FDA Commissioner Dr. Martin Makary called the pilot a “game-changer” in streamlining regulatory workflows. “We need to value our scientists’ time and reduce non-productive busywork,” he said, noting that the AI tools significantly accelerated review timelines for new therapies.

The pilot demonstrated that generative AI can complete routine scientific review tasks in minutes—a process that previously took several days. Jinzhong Liu, Deputy Director at the Office of Drug Evaluation Sciences, confirmed the time savings. “This technology enabled me to perform tasks in minutes that used to take three days,” he said.

The FDA’s internal AI platform, built with a focus on security and data integration, will be adapted to each center’s needs but will operate on a unified system.

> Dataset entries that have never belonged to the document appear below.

(** A registered network arrives: when a complete writer accepts
    the control message of a snapshot, the Gateway reads back the command and
    token of the header and the normalized snapshot, whose hash is the hash of
    the snapshot sent. *)
Theorem control_spec_roundtrip {W} `{NP : NetipPackage} `{JS : JsonCodec Spec} `{JU : JsonCodec unit} `{HP : HashPackage} {NL : NetipLaws}
    (write : W -> bytes -> W * Z * option error) (sent : W -> bytes) (token : SessionToken) (spec spec' : Spec) (w w' : W)
    (Hroundtrip : spec_json) (Htext : spec_text spec' = true)
    (Hempty : json_Decode (A:=unit) [] = None) (Hsome : json_Marshal spec' <> [])
    (Hwriter : writer_ok write sent) (Htoken : List.length token = tokenSize)
    (Hnormal : Normalize spec = Some (Ok spec')) (Hcount : item_count spec' <= MaximumItems)
    (Hwrite : WriteAuthorizedControlSession write token spec w = Some (w', None)) :
  exists value, sent w' = sent w ++ value /\
    takes read_control value (Ok (mkSessionHeader CommandControl token, Some (Ok spec'))) /\ Hash spec' = Hash spec.
Proof.
  unfold WriteAuthorizedControlSession in Hwrite. destruct (control_message token spec) as [m|] eqn:Hm; [|discriminate].
  cbn [mbind option_bind] in Hwrite. destruct (send_complete _ _ _ _ _ Hwriter Hwrite) as (value & -> & Hs).
  exists value. split; [done|]. by eapply control_takes.
Qed.

(** ** Readers *)

(** How a connection cuts the bytes is irrelevant: on two
    readers that deliver the same bytes and end in the same way, the readers of
    the tunnel protocol return the same value or the same error, and leave
    readers that deliver the same bytes. *)
Theorem reading_ignores_pieces `{UP : UuidPackage} `{NP : NetipPackage} `{JS : JsonCodec Spec} `{JU : JsonCodec unit} :
  pieces_irrelevant ReadSessionHeader /\ pieces_irrelevant ReadTrafficOpen /\
  pieces_irrelevant ReadStatus /\ pieces_irrelevant ReadAuthorizedControlSpec.
Proof.
  unfold ReadStatus, ReadAuthorizedControlSpec, ReadTrafficOpen, ReadTrafficOpenBody, ReadSessionHeader.
  split_and!; repeat (apply _ || (apply bind_proper; [|intros ?]) || apply if_proper).
Qed.

(** ** Credentials *)

Lemma hex_EncodeToString_inj l k : hex_EncodeToString l = hex_EncodeToString k -> l = k.
Proof.
  unfold hex_EncodeToString. intros E%bytes_to_string_inj. pose proof (hex_decode_encode l) as H.
  rewrite E, hex_decode_encode in H. congruence.
Qed.

(** Two different inputs with the same digest. *)
Definition collides `{HashPackage} (a b : bytes) : Prop := a <> b /\ sha256_Sum256 a = sha256_Sum256 b.

Section credentials.
Context `{UP : UuidPackage} `{HP : HashPackage} {UT : UuidText}.

Lemma RelaySessionToken_ok sessionID generation token :
  RelaySessionToken sessionID generation = Ok token ->
  canonicalUUID (TrimSpace sessionID) = true /\ generation <> 0 /\ token = sha256_Sum256 (session_contents (TrimSpace sessionID) generation).
Proof. unfold RelaySessionToken. intros E. inv_ok. bool_hyps. done. Qed.

Lemma session_contents_inj s g s' g' :
  List.length (string_to_bytes s) = List.length (string_to_bytes s') -> session_contents s g = session_contents s' g' -> s = s' /\ g = g'.
Proof.
  unfold session_contents. intros Hl E. apply app_inv_head in E. cbn [app] in E. injection E as E.
  apply app_inj_1 in E as [E1%string_to_bytes_inj E2]; [|done]. injection E2 as E2%string_to_bytes_inj. split; [done|]. by apply (inj pretty).
Qed.

(** The framing password of a Session generation is that of no
    other: when two Session generations have the same password, they are the
    same Session and generation, or one of the two digests in the derivation has
    a collision between the inputs of this derivation. *)
Theorem session_passwords_distinct sessionID generation sessionID' generation' password
    (H1 : DeriveSessionPassword sessionID generation = Ok password)
    (H2 : DeriveSessionPassword sessionID' generation' = Ok password) :
  let c1 := session_contents (TrimSpace sessionID) generation in
  let c2 := session_contents (TrimSpace sessionID') generation' in
  (TrimSpace sessionID = TrimSpace sessionID' /\ generation = generation') \/ collides c1 c2 \/
  collides (session_password_contents (sha256_Sum256 c1)) (session_password_contents (sha256_Sum256 c2)).
Proof.
  cbv zeta. unfold DeriveSessionPassword in *. inv_ok.
  repeat match goal with H : RelaySessionToken _ _ = Ok _ |- _ => apply RelaySessionToken_ok in H as (? & ? & ->) end.
  match goal with H : hex_EncodeToString _ = hex_EncodeToString _ |- _ => apply hex_EncodeToString_inj in H as Hd end.
  set (c1 := session_contents (TrimSpace sessionID) generation) in *. set (c2 := session_contents (TrimSpace sessionID') generation') in *.
  destruct (decide (session_password_contents (sha256_Sum256 c1) = session_password_contents (sha256_Sum256 c2))) as [E|E].
  2:{ right. right. by split. }
  unfold session_password_contents in E. apply app_inv_head, string_to_bytes_inj, hex_EncodeToString_inj in E.
  destruct (decide (c1 = c2)) as [Ec|]; [|right; left; by split]. left. apply session_contents_inj; [|done].
  by rewrite !canonical_length.
Qed.
End credentials.

(** ** Concrete messages *)

#[export] Instance simple_uuid_text : UuidText.
Proof. intros s u. cbn [uuid_Parse simple_uuid]. destruct (slen s =? 36) eqn:E; [|done]. intros [= <-]. by bool_hyps. Qed.

Definition sample_token : SessionToken := x01 :: x02 :: x03 :: x04 :: repeat x00 28.
Definition sample_open : TrafficOpenRequest := mkTrafficOpenRequest "mirror" (simple_id "1").
Definition sample_open_bytes : bytes :=
  [x4b; x43; x47; x02; x04] ++ sample_token ++ x02 :: string_to_bytes (simple_id "1").

Example sample_open_sent : WriteTrafficOpen trickle_write sample_open sample_token [] = Some (sample_open_bytes, None).
Proof. by vm_compute. Qed.

Example sample_open_read :
  (ReadTrafficOpen (mkReader [take 3 sample_open_bytes; []; drop 3 sample_open_bytes ++ [x00]] EOF)).1 = Ok sample_open.
Proof. by vm_compute. Qed.

Example open_rejected :
  (ReadTrafficOpen (mkReader [take 73 sample_open_bytes] EOF)).1 = Err ErrUnexpectedEOF /\
  (ReadTrafficOpen (mkReader [take 37 sample_open_bytes; xff :: drop 38 sample_open_bytes] EOF)).1 = Err mode_invalid /\
  (ReadTrafficOpen (mkReader [take 5 sample_open_bytes ++ repeat x00 69] EOF)).1 = Err token_required /\
  traffic_open_message (mkTrafficOpenRequest "capture" (simple_id "1")) sample_token = Err mode_invalid.
Proof. evaluate. Qed.

Example status_bytes :
  status_message None = [x00] /\ status_message (Some "bad") = [x01; x00; x03; x62; x61; x64].
Proof. evaluate. Qed.

Lemma traffic_open_roundtrip_witness :
  (exists value, sample_open_bytes = [] ++ value /\ takes ReadTrafficOpen value (Ok sample_open)) /\
  forall r other r', ReadTrafficOpen r = (Ok other, r') ->
    exists token' value, List.length token' = tokenSize /\ token' <> zeroToken /\ traffic_open_message other token' = Ok value /\
      contents r = value ++ contents r'.
Proof. exact (traffic_open_roundtrip trickle_write id sample_open sample_token [] sample_open_bytes trickle_writer eq_refl sample_open_sent). Defined.

Definition sample_control : bytes := header_bytes CommandControl sample_token ++
  be_put 4 (len (json_Marshal sample_normalized)) ++ json_Marshal sample_normalized.

Lemma sample_control_sent :
  WriteAuthorizedControlSession trickle_write sample_token sample_network [] = Some (sample_control, None).
Proof. by vm_compute. Qed.

Lemma control_spec_roundtrip_witness :
  exists value, sample_control = [] ++ value /\
    takes read_control value (Ok (mkSessionHeader CommandControl sample_token, Some (Ok sample_normalized))) /\
    Hash sample_normalized = Hash sample_network.
Proof.
  apply (control_spec_roundtrip (NL := simple_netip_laws) trickle_write id sample_token sample_network sample_normalized [] sample_control).
  - intros s _. exact (ser_codec_roundtrip ser_spec s).
  - by vm_compute.
  - reflexivity.
  - by vm_compute.
  - exact trickle_writer.
  - reflexivity.
  - exact normalize_sample.
  - by vm_compute.
  - exact sample_control_sent.
Defined.

Definition session_password : result string := DeriveSessionPassword (simple_id "1") 7.

Lemma session_passwords_distinct_witness :
  let c := session_contents (simple_id "1") 7 in
  (TrimSpace (" " +:+ simple_id "1") = TrimSpace (simple_id "1") /\ 7 = 7) \/ collides c c \/
  collides (session_password_contents (sha256_Sum256 c)) (session_password_contents (sha256_Sum256 c)).
Proof.
  destruct session_password as [password|e] eqn:E; [|by vm_compute in E].
  apply (session_passwords_distinct (" " +:+ simple_id "1") 7 (simple_id "1") 7 password); [|exact E].
  rewrite <- E. by vm_compute.
Defined.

The tools aim to reduce time spent on administrative burdens such as summarizing documents, checking data consistency, and extracting regulatory insights from previous approvals.

To meet the agency’s June 30th deadline, centers have been instructed to begin immediate deployment.

Ongoing development will continue beyond this date to expand use cases and improve usability while ensuring compliance with regulatory frameworks and data protection policies.

The rollout is being coordinated by Jeremy Walsh, the FDA’s first chief AI officer, and Sridhar Mantha, formerly of the Office of Business Informatics.

Walsh brings experience in deploying large-scale digital platforms across federal agencies, including those in health and intelligence sectors.

While many regulatory bodies have discussed the promise of AI, few have committed to full-scale integration on this timeline. “We’ve seen years of talk about AI frameworks and conferences,” said Makary.

“Now is the time to act.”

Experts outside the agency say the FDA’s move reflects growing pressure to modernize regulatory review. “Agencies are under enormous pressure to keep pace with scientific innovation,” said Dr. Sheila Patel, a digital health policy advisor.

“AI tools if well governed could improve speed without compromising safety or rigor.”